Once free of the constraints of peer review and the possibility of getting slammed by critical colleagues, some of these people just lose their commitment to intellectual rigor. I’m not sure what the solution would be, however. Fighting the mass of disinformation that makes up popular understanding of the world seems a bit like opening fire on the ocean, in hopes of disincentivizing its tendency to smash us with waves.
Little Macayla's Friend
@mclaren:
Not trying to debate solar here, but if you’d like to read the link at comment 22 ( http://www.portlandtribune.com/sustainable/story.php?story_id=125477784816925200 ), you’ll see that batteries aren’t required if you’re on that particular grid. As others have noted, different places have different codes and priorities, but if you have the appropriate electrical panel, a utility co. that thinks green, credits, etc., you can watch your meter run ‘backwards’ for a reasonable cost for supplemental power. Just requires some sockulism.
The regional gov’t. here (more sockulism) is installing wind turbines on an experimental basis. Made locally I believe.
And being trailer trash (no snark), I’ve coated my metal roof white for 18 years and run a window air conditioner about two weeks a year.
Life is different in Little Beirut.
Brachiator
I’m somewhat sympathetic to this since so much traditional economics is largely a waste of time. A few issues back, The Economist had an article asking “What Went Wrong With Economics,”
Subsequently, the magazine was besieged with angry letters from academic economists. How dare they be expected to answer practical questions about the economy when anyone with half a brain must understand that their sophisticated ideas could not be simplistically applied to real world questions.
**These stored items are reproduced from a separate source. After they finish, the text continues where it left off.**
(* ===== verification/BookFill.v ===== *)
(** * BookFill: the fill-or-kill and capacity test of the book

    [can_fully_fill] walks the ladder from the best opposite level and stops
    as soon as the aggregates reach the quantity.  It always ends, reads only
    existing levels, and decides whether the sum of the 64-bit aggregates of
    the crossing levels reaches the quantity. *)
From Stdlib Require Import ZArith Lia.
From stdpp Require Import base numbers gmap list.
From S2P Require Import Prelude Types OrderIndex Bitmap OrderBook BookSpec Prices BookRep.
From S2P Require Import BookWrites BookInv BookMatch.
Local Open Scope Z_scope.

(** ** Sums over the ladder *)

Section Sums.
Implicit Types (f g : Z -> Z) (l : list Z).

Lemma zsum_ext f g l : (forall i, i ∈ l -> f i = g i) -> zsum f l = zsum g l.
Proof.
  induction l as [|x l IH]; intros H; [done|]. unfold zsum in *. cbn.
  rewrite IH, H by set_solver. done.
Qed.

Lemma zsum_add f g l : zsum (fun i => f i + g i) l = zsum f l + zsum g l.
Proof. induction l as [|x l IH]; [done|]. unfold zsum in *. cbn. lia. Qed.

Lemma zsum_nonneg f l : (forall i, i ∈ l -> 0 <= f i) -> 0 <= zsum f l.
Proof.
  induction l as [|x l IH]; intros H; [done|]. unfold zsum in *. cbn.
  pose proof (H x ltac:(set_solver)). specialize (IH ltac:(set_solver)). lia.
Qed.

Lemma zsum_zero f l : (forall i, i ∈ l -> f i = 0) -> zsum f l = 0.
Proof.
  induction l as [|x l IH]; intros H; [done|]. unfold zsum in *. cbn.
  rewrite IH, H by set_solver. done.
Qed.

Lemma zsum_le f g l : (forall i, i ∈ l -> f i <= g i) -> zsum f l <= zsum g l.
Proof.
  induction l as [|x l IH]; intros H; [done|]. unfold zsum in *. cbn.
  pose proof (H x ltac:(set_solver)). specialize (IH ltac:(set_solver)). lia.
Qed.

Lemma zsum_single f l i : NoDup l -> i ∈ l -> zsum (fun j => if j =? i then f j else 0) l = f i.
Proof.
  induction l as [|x l IH]; intros Hnd Hin; [by apply elem_of_nil in Hin|].
  apply list.NoDup_cons in Hnd as [Hx Hnd]. cbn.
  fold (zsum (fun j => if j =? i then f j else 0) l).
  apply elem_of_cons in Hin as [<-|Hin].
  - rewrite Z.eqb_refl, zsum_zero; [lia|]. intros j Hj.
    destruct (Z.eqb_spec j i); [congruence|done].
  - rewrite (IH Hnd Hin). destruct (Z.eqb_spec x i); [congruence|done].
Qed.
End Sums.

Lemma elem_of_ticks cfg i : i ∈ ticks cfg <-> 0 <= i < tick_count cfg.
Proof.
  unfold ticks. rewrite list_elem_of_fmap. split.
  - intros (k & -> & Hk%elem_of_seq). lia.
  - intros Hi. exists (Z.to_nat i). rewrite elem_of_seq. lia.
Qed.

Lemma ticks_nodup cfg : NoDup (ticks cfg).
Proof. unfold ticks. apply (NoDup_fmap_2 Z.of_nat), NoDup_seq. Qed.

(** [before side i j]: an aggressor on [side] reaches tick [i] before [j]. *)
Definition before (side : Side) (i j : Z) : bool :=
  match side with Buy => i <? j | Sell => j <? i end.

Section Walk.
Context (cfg : BookConfig) (side : Side) (c : Z -> Z).
Context (Hc : forall i, 0 <= i < tick_count cfg -> 0 <= c i).

(** What lies before tick [i], and beyond it. *)
Definition part (i : Z) : Z := zsum (fun j => if before side j i then c j else 0) (ticks cfg).
Definition beyond (i : Z) : Z := zsum (fun j => if before side i j then c j else 0) (ticks cfg).

Lemma walk_split i : 0 <= i < tick_count cfg -> zsum c (ticks cfg) = part i + c i + beyond i.
Proof.
  intros Hi. unfold part, beyond. rewrite <- (zsum_single c (ticks cfg) i);
    [|apply ticks_nodup|by apply elem_of_ticks]. rewrite <- !zsum_add.
  apply zsum_ext. intros j _. unfold before. destruct side, (Z.ltb_spec j i), (Z.ltb_spec i j),
    (Z.eqb_spec j i); lia.
Qed.

Lemma beyond_nonneg i : 0 <= beyond i.
Proof.
  apply zsum_nonneg. intros j Hj%elem_of_ticks. case_match; [by apply Hc|lia].
Qed.

Lemma beyond_zero i : (forall j, 0 <= j < tick_count cfg -> before side i j = true -> c j = 0) ->
  beyond i = 0.
Proof. intros H. apply zsum_zero. intros j Hj%elem_of_ticks. case_match; [by apply H|done]. Qed.

Lemma part_zero i : (forall j, 0 <= j < tick_count cfg -> before side j i = true -> c j = 0) ->
  part i = 0.
Proof. intros H. apply zsum_zero. intros j Hj%elem_of_ticks. case_match; [by apply H|done]. Qed.

(** Moving on to the next tick that holds anything. *)
Lemma part_step i i' : 0 <= i < tick_count cfg -> before side i i' = true ->
  (forall j, 0 <= j < tick_count cfg -> before side i j = true -> before side j i' = true ->
     c j = 0) ->
  part i' = part i + c i.
Proof.
  intros Hi Hb Hz. unfold part. rewrite <- (zsum_single c (ticks cfg) i);
    [|apply ticks_nodup|by apply elem_of_ticks]. rewrite <- zsum_add.
  apply zsum_ext. intros j Hj%elem_of_ticks. specialize (Hz j Hj).
  unfold before in *. destruct side, (Z.ltb_spec j i), (Z.ltb_spec i j), (Z.ltb_spec j i'),
    (Z.ltb_spec i' j), (Z.eqb_spec j i); lia.
Qed.
End Walk.

(** ** The next nonempty level *)

Section Next.
Context {I : Type} `{!OrderIndexOps I, !OrderIndexLaws I}.
Context {b : OrderBook I} {G : ghost} (R : book_rep b G).

Abbreviation level_empty s j := (queue G s (price_at (config b) j) = []).

Lemma level_at s j : 0 <= j < tick_count (config b) -> exists l,
  vget (levels b s) j = Ok l /\ (l_count l =? 0) = bool_decide (level_empty s j) /\
  total_quantity l = u64 (level_total G.*2 s (price_at (config b) j)).
Proof.
  intros Hj. destruct (br_level _ _ R s j Hj) as (l & Hl & Hr). exists l.
  split_and!; [by apply vget_ok| |].
  - rewrite (lr_count _ _ _ Hr). by destruct (queue G s _).
  - rewrite (lr_total _ _ _ Hr). unfold level_total. by rewrite queue_snd.
Qed.

Lemma skip_up_ok s fuel k : 0 <= k <= tick_count (config b) ->
  tick_count (config b) - k < Z.of_nat fuel ->
  (exists j, skip_up fuel b (levels b s) k = Ok (Some j) /\ k <= j < tick_count (config b) /\
     ~ level_empty s j /\ forall x, k <= x < j -> level_empty s x) \/
  (skip_up fuel b (levels b s) k = Ok None /\
     forall x, k <= x < tick_count (config b) -> level_empty s x).
Proof.
  revert k. induction fuel as [|fuel IH]; intros k Hk Hf; [lia|]. cbn [skip_up].
  rewrite (br_count _ _ R). destruct (Z.ltb_spec k (tick_count (config b))); cycle 1.
  { right. split; [done|]. lia. }
  destruct (level_at s k) as (l & -> & Hcount & _); [lia|]. cbn [mbind result_bind].
  rewrite Hcount. case_bool_decide as He.
  - destruct (IH (k + 1)) as [(j & -> & Hj & Hne & Hz)|[-> Hz]]; [lia|lia|..].
    + left. exists j. split_and!; auto; try lia. intros x Hx.
      destruct (decide (x = k)) as [->|]; [done|]. apply Hz. lia.
    + right. split; [done|]. intros x Hx. destruct (decide (x = k)) as [->|]; [done|].
      apply Hz. lia.
  - left. exists k. split_and!; auto; lia.
Qed.

Lemma skip_down_ok s fuel k : 0 <= k < tick_count (config b) -> k < Z.of_nat fuel ->
  (exists j, skip_down fuel (levels b s) k = Ok (Some j) /\ 0 <= j <= k /\
     ~ level_empty s j /\ forall x, j < x <= k -> level_empty s x) \/
  (skip_down fuel (levels b s) k = Ok None /\ forall x, 0 <= x <= k -> level_empty s x).
Proof.
  revert k. induction fuel as [|fuel IH]; intros k Hk Hf; [lia|]. cbn [skip_down].
  destruct (level_at s k) as (l & -> & Hcount & _); [lia|]. cbn [mbind result_bind].
  rewrite Hcount. case_bool_decide as He.
  - destruct (Z.eqb_spec k 0) as [->|].
    { right. split; [done|]. intros x Hx. by assert (x = 0) as -> by lia. }
    destruct (IH (k - 1)) as [(j & -> & Hj & Hne & Hz)|[-> Hz]]; [lia|lia|..].
    + left. exists j. split_and!; auto; try lia. intros x Hx.
      destruct (decide (x = k)) as [->|]; [done|]. apply Hz. lia.
    + right. split; [done|]. intros x Hx. destruct (decide (x = k)) as [->|]; [done|].
      apply Hz. lia.
  - left. exists k. split_and!; auto; lia.
Qed.

Lemma next_level_ok side i : 0 <= i < tick_count (config b) ->
  let s := opposite side in
  (exists j, next_level b side (levels b s) i = Ok (Some j) /\ 0 <= j < tick_count (config b) /\
     before side i j = true /\
     forall x, before side i x = true -> before side x j = true -> level_empty s x) \/
  (next_level b side (levels b s) i = Ok None /\
     forall x, 0 <= x < tick_count (config b) -> before side i x = true -> level_empty s x).
Proof.
  intros Hi s. destruct (tick_count_bounds (br_config _ _ R)) as [Hb _].
  unfold next_level, before. rewrite (br_count _ _ R). destruct side.
  - rewrite u64_small by intlia.
    destruct (skip_up_ok s (S (Z.to_nat (tick_count (config b)))) (i + 1))
      as [(j & -> & Hj & _ & Hz)|[-> Hz]]; [lia|lia|..].
    + left. exists j. split_and!; auto; try lia. intros x H1 H2. apply Hz. lia.
    + right. split; [done|]. intros x H1 H2. apply Hz. lia.
  - destruct (Z.eqb_spec i 0) as [->|].
    { right. split; [done|]. intros. lia. }
    destruct (skip_down_ok s (S (Z.to_nat (tick_count (config b)))) (i - 1))
      as [(j & -> & Hj & _ & Hz)|[-> Hz]]; [lia|lia|..].
    + left. exists j. split_and!; auto; try lia. intros x H1 H2. apply Hz. lia.
    + right. split; [done|]. intros x H1 H2. apply Hz. lia.
Qed.
End Next.

(** ** The walk *)

Section Fill.
Context {I : Type} `{!OrderIndexOps I, !OrderIndexLaws I}.
Context {b : OrderBook I} {G : ghost} (R : book_rep b G) (side : Side) (limit : Z).

(** What one tick adds for the aggressor. *)
Definition contribution (i : Z) : Z :=
  if price_crosses side limit (price_at (config b) i)
  then u64 (level_total G.*2 (opposite side) (price_at (config b) i)) else 0.

Lemma contribution_nonneg i : 0 <= contribution i.
Proof.
  unfold contribution. case_match; [|done].
  pose proof (u64_range (level_total G.*2 (opposite side) (price_at (config b) i))). intlia.
Qed.

Lemma contribution_empty i : queue G (opposite side) (price_at (config b) i) = [] ->
  contribution i = 0.
Proof.
  intros H. unfold contribution, level_total. rewrite <- queue_snd, H. by case_match.
Qed.

(** Beyond a tick that does not cross, nothing crosses. *)
Lemma crosses_before i j : before side i j = true ->
  price_crosses side limit (price_at (config b) i) = false ->
  price_crosses side limit (price_at (config b) j) = false.
Proof.
  intros Hb. pose proof (price_at_mono (br_config _ _ R) i j) as H1.
  pose proof (price_at_mono (br_config _ _ R) j i) as H2.
  unfold before, price_crosses in *. destruct side; lia.
Qed.

Lemma fill_loop_ok fuel quantity available i :
  0 <= i < tick_count (config b) -> is_u64 quantity ->
  match side with Buy => tick_count (config b) - i | Sell => i + 1 end < Z.of_nat fuel ->
  available = part (config b) side contribution i -> 0 <= available < quantity ->
  fill_loop fuel b side limit quantity available i =
    Ok (quantity <=? machine_liquidity (config b) G.*2 side limit).
Proof.
  assert (Hnn : forall x, 0 <= x < tick_count (config b) -> 0 <= contribution x)
    by (intros; apply contribution_nonneg).
  revert available i. induction fuel as [|fuel IH]; intros available i Hi Hq Hf Hav Hlt;
    [destruct side; lia|].
  pose proof (walk_split (config b) side contribution i Hi) as Hsplit.
  change (zsum contribution (ticks (config b)))
    with (machine_liquidity (config b) G.*2 side limit) in Hsplit.
  cbn [fill_loop]. rewrite (crosses_ok R) by done. cbn [mbind result_bind].
  destruct (price_crosses side limit (price_at (config b) i)) eqn:Ec; cycle 1.
  { rewrite (beyond_zero (config b) side contribution i) in Hsplit.
    2:{ intros j Hj Hb. unfold contribution. by rewrite (crosses_before i j). }
    assert (contribution i = 0) by (unfold contribution; by rewrite Ec).
    f_equal. symmetry. apply Z.leb_gt. lia. }
  destruct (level_at R (opposite side) i Hi) as (l & Hl & _ & Htot).
  rewrite Hl. cbn [mbind result_bind].
  assert (total_quantity l = contribution i) as Hci by (unfold contribution; by rewrite Ec).
  rewrite Hci. pose proof (beyond_nonneg (config b) side contribution Hnn i).
  rewrite u64_small by intlia.
  destruct (Z.leb_spec (quantity - available) (contribution i)) as [Hd|Hd].
  { f_equal. symmetry. apply Z.leb_le. lia. }
  pose proof (contribution_nonneg i). rewrite u64_small by intlia.
  destruct (next_level_ok R side i Hi) as [(j & -> & Hj & Hb & Hz)|[-> Hz]];
    cbn [mbind result_bind].
  - apply IH; [done|done| |rewrite (part_step _ _ _ i); [lia|done|done|]|lia].
    + unfold before in Hb. destruct side; lia.
    + intros x _ H1 H2. by apply contribution_empty, Hz.
  - rewrite (beyond_zero (config b) side contribution i) in Hsplit.
    2:{ intros j Hj Hb. by apply contribution_empty, Hz. }
    f_equal. symmetry. apply Z.leb_gt. lia.
Qed.

Lemma can_fully_fill_ok quantity : is_u64 quantity -> 0 < quantity ->
  can_fully_fill b side limit quantity =
    Ok (machine_fill (config b) G.*2 side limit quantity).
Proof.
  intros Hq Hpos. unfold can_fully_fill, machine_fill. rewrite (br_count _ _ R).
  destruct (best_index_cases R (opposite side)) as [[-> Hno]|(n & o & q & Hi & Hqu & Hbest)].
  - cbn. f_equal. symmetry. apply Z.leb_gt. unfold machine_liquidity. rewrite zsum_zero; [done|].
    intros i _. apply contribution_empty. unfold queue. apply filter_none.
    intros x Hx [Hs _]. apply (Hno x.2); [by apply list_elem_of_fmap_2|done].
  - apply fill_loop_ok; auto; [destruct side; lia| |lia].
    symmetry. apply part_zero. intros j Hj Hb. apply contribution_empty, filter_none.
    intros x Hx [Hs Hp]. rewrite opposite_involutive in Hbest.
    specialize (Hbest x.2 ltac:(by apply list_elem_of_fmap_2) Hs). rewrite Hp in Hbest.
    pose proof (price_at_mono (br_config _ _ R) j (best_index b (opposite side))) as H1.
    pose proof (price_at_mono (br_config _ _ R) (best_index b (opposite side)) j) as H2.
    unfold before, price_better in *. destruct side; cbn [opposite] in *; lia.
Qed.
End Fill.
The Freakonomics Boys have stepped in a pile of crap in writing painfully stupid stuff about climate change. But there has got to be something better than the dismal stuff coming from many traditionalists.
tootiredoftheright
@brokejumper:
My mother was a nurse who worked in a Children’s Hospital for two decades. She remembers a black woman named her child Latrine. My sister is a nurse and remembers a woman named her child Diablo.
Anne Laurie
@Luthe:
A recent episode of Bones actually involved a guy getting beaten to death for dispoiling his gated community with a wind turbine in his front yard. Ah, pop culture, the vox populi! (/snark)
DecidedFenceSitter
As far as Aesthetics are concerned – a friend of mine linked to an article discussing Solars Panels Shaped Like Clay Roof Tiles – so thankfully this is starting to work its way through.
slightly_peeved
with govt. subsidies, it’s about AU$8000 for a 1.5kW system here (US$7100)
Here, it’s getting pretty popular. Solar water heaters have been around for years already, and there are subsidies now to replace old electric heaters with solar water or natural gas heaters. Insulating a non-insulated home is almost entirely subsidised by the government. Local home builders are now pushing environmentally friendly designs, with most of the windows on the north-facing side of the house and eaves to block out the worst of the summer sun. Of course, this is Australia we’re talking about, so replace ‘north’ with ‘south’ for the US. And being Australia, water conservation is an even bigger deal – rainwater tanks are now compulsory on new homes and attract AU$1000 in subsidies on existing homes.
I certainly don’t get the ‘solar panels are ugly’ deal. If anything, it’s trendy at the moment. It’s the house equivalent of driving a Prius.
There’s a reason the movie equivalent of ‘jumping the Shark’ is now ‘nuking the fridge’.